The Affordable Care Act aims to minimize churning by making the state marketplaces a one-stop shop for both types of coverage. That’s still a work in progress. But some states are ahead of the curve in implementing strategies to help ensure that people don’t fall through the cracks — or have their coverage lapse while they’re switching plans.
Last year, when Jillian Naccache took in a roommate at her house in Bellingham, Wash., the extra money pushed her income above 138 percent of the federal poverty level ($16,105 for an individual), making her no longer eligible for Medicaid. (So far, 28 states and the District of Columbia have extended Medicaid coverage to adults with incomes below that threshold, as allowed under the health law.)
Naccache, 39, logged onto the state’s health insurance exchange to report her income change.
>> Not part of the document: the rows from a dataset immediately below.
(** * TAAR profile fetcher: a shallow embedding of [taar/profile_fetcher.py]

    The development follows the layout of the Python module:
    - the Python values and exceptions the module manipulates;
    - the external libraries ([zlib], [json], [str.encode]/[bytes.decode],
      the reserved test identifiers of [taar.recommenders]) as an interface;
    - the two storage controllers, [BigTableProfileController] and
      [ProfileController], over an explicit model of the two stores;
    - [ProfileFetcher], with its lazily constructed client;
    - the properties of the read path, the write path and normalization. *)

From Stdlib Require Import ZArith String List Bool Lia.
From Stdlib.Strings Require Import Byte Ascii.
From Corelib Require Import PrimFloat.
From stdpp Require Import gmap strings pretty.

Import ListNotations.
Local Open Scope Z_scope.
Local Open Scope string_scope.

(** ** Python values *)

(** The values [json.loads] can produce, which are the values a raw profile
    record holds: [None], booleans, integers, floats, strings, lists and
    dictionaries with string keys. A dictionary is kept as the sequence of
    its items in insertion order (iteration and [json.dumps] follow that
    order); [dict_lookup] reads the first item with the given key. *)
#[local] Unset Elimination Schemes.
Inductive value : Type :=
| VNone
| VBool (b : bool)
| VInt (z : Z)
| VFloat (f : float)
| VStr (s : string)
| VList (items : list value)
| VDict (items : list (string * value)).
#[local] Set Elimination Schemes.

Definition bytes : Type := list byte.

(** The exceptions of class [Exception] that the operations of the module
    can raise. A [KeyError] carries the missing key, a bytes key in its
    source spelling. *)
Inductive exn : Type :=
| KeyError (key : string)
| IndexError
| AttributeError (attr : string)
| TypeError
| ZlibError
| UnicodeDecodeError
| JSONDecodeError
| TransportError (detail : string)
| CredentialsError (detail : string)
| AssertionError.

Inductive result (A : Type) : Type :=
| Ok (a : A)
| Raise (e : exn).
Arguments Ok {A} a.
Arguments Raise {A} e.

Definition rbind {A B} (r : result A) (k : A -> result B) : result B :=
  match r with
  | Ok a => k a
  | Raise e => Raise e
  end.

Declare Scope py_scope.
Delimit Scope py_scope with py.
Notation "x <- r ;; k" := (rbind r (fun x => k))
  (at level 100, r at next level, right associativity) : py_scope.

(** [d.get(key)] on the items of a dictionary. *)
Fixpoint dict_lookup (key : string) (items : list (string * value)) : option value :=
  match items with
  | [] => None
  | (k, v) :: rest => if String.eqb k key then Some v else dict_lookup key rest
  end.

(** [o.get(key, default)]: only dictionaries have the method. *)
Definition py_get (o : value) (key : string) (default : value) : result value :=
  match o with
  | VDict items =>
      match dict_lookup key items with
      | Some v => Ok v
      | None => Ok default
      end
  | _ => Raise (AttributeError "get")
  end.

(** [o[key]] with a string key: a missing key of a dictionary is a
    [KeyError]; a list or a string takes no string index, and the other
    values are not subscriptable. *)
Definition py_getitem (o : value) (key : string) : result value :=
  match o with
  | VDict items =>
      match dict_lookup key items with
      | Some v => Ok v
      | None => Raise (KeyError key)
      end
  | _ => Raise TypeError
  end.

(** Truth value testing, as [not x] does it. *)
Definition py_truthy (v : value) : bool :=
  match v with
  | VNone => false
  | VBool b => b
  | VInt z => negb (Z.eqb z 0)
  | VFloat f => negb (PrimFloat.eqb f 0%float)
  | VStr s => negb (String.eqb s "")
  | VList items => match items with [] => false | _ :: _ => true end
  | VDict items => match items with [] => false | _ :: _ => true end
  end.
And she picked a health plan. Based on her estimated income for the year, she received a $192 tax credit on her monthly health insurance premium, reducing the amount she owed each month to $128.
A few months later, the roommate moved out, and Naccache’s income dropped back below the Medicaid threshold. She logged onto the state marketplace again to report the change, and was re-enrolled in the Medicaid program.
The process wasn’t entirely seamless: When she went back on Medicaid, Naccache wound up paying an extra month’s premium on the private market when the two types of coverage overlapped. But switching back and forth was mostly simple, she says.
“It cost me a bit more money, but that was better than having a gap in coverage,” Naccache says.
Washington has made good progress in realizing the health law’s vision of a single online portal that lets each consumer either sign up for Medicaid or enroll in a health plan and get a financial subsidy, says Matthew Buettgens, a senior researcher associate at the Urban Institute, who has written about how to minimize churning.
“In Washington state, the enrollment and eligibility interface between Medicaid and qualified health plans [sold on the exchange] was integrated from the start,” he says. “That’s very unusual.”
Among the other 14 states that run their own exchanges, New York, Rhode Island and Kentucky also stand out for their efforts to integrate data and information about Medicaid and about health insurance plans on the exchange, says Heather Howard, director of the State Health Reform Assistance Network, which helps states implement the health law.
Such integration is more complicated when the federal government is running the state’s marketplace, researchers say. After a rocky beginning, integration in those states appears to be improving, says Tricia Leddy, a senior fellow at the Center for Health Care Strategies.
Buettgens estimates that 7 million people could churn between Medicaid and Obamacare coverage annually.
Consumer advocates say that efforts to integrate IT and align plans for both types of subsidized health care may fall short if simple enrollment timing issues aren’t addressed. For example, Medicaid customers need to learn that they’re eligible for Obamacare by the monthly deadline for coverage on the exchange.
Naccache ended up taking a tough financial hit when she switched back to Medicaid. But advocates are more concerned about the possibility that people’s coverage will lapse while they’re changing plans. Unlike Medicaid, where coverage can be retroactive to when someone became eligible, coverage bought on the exchanges doesn’t work that way.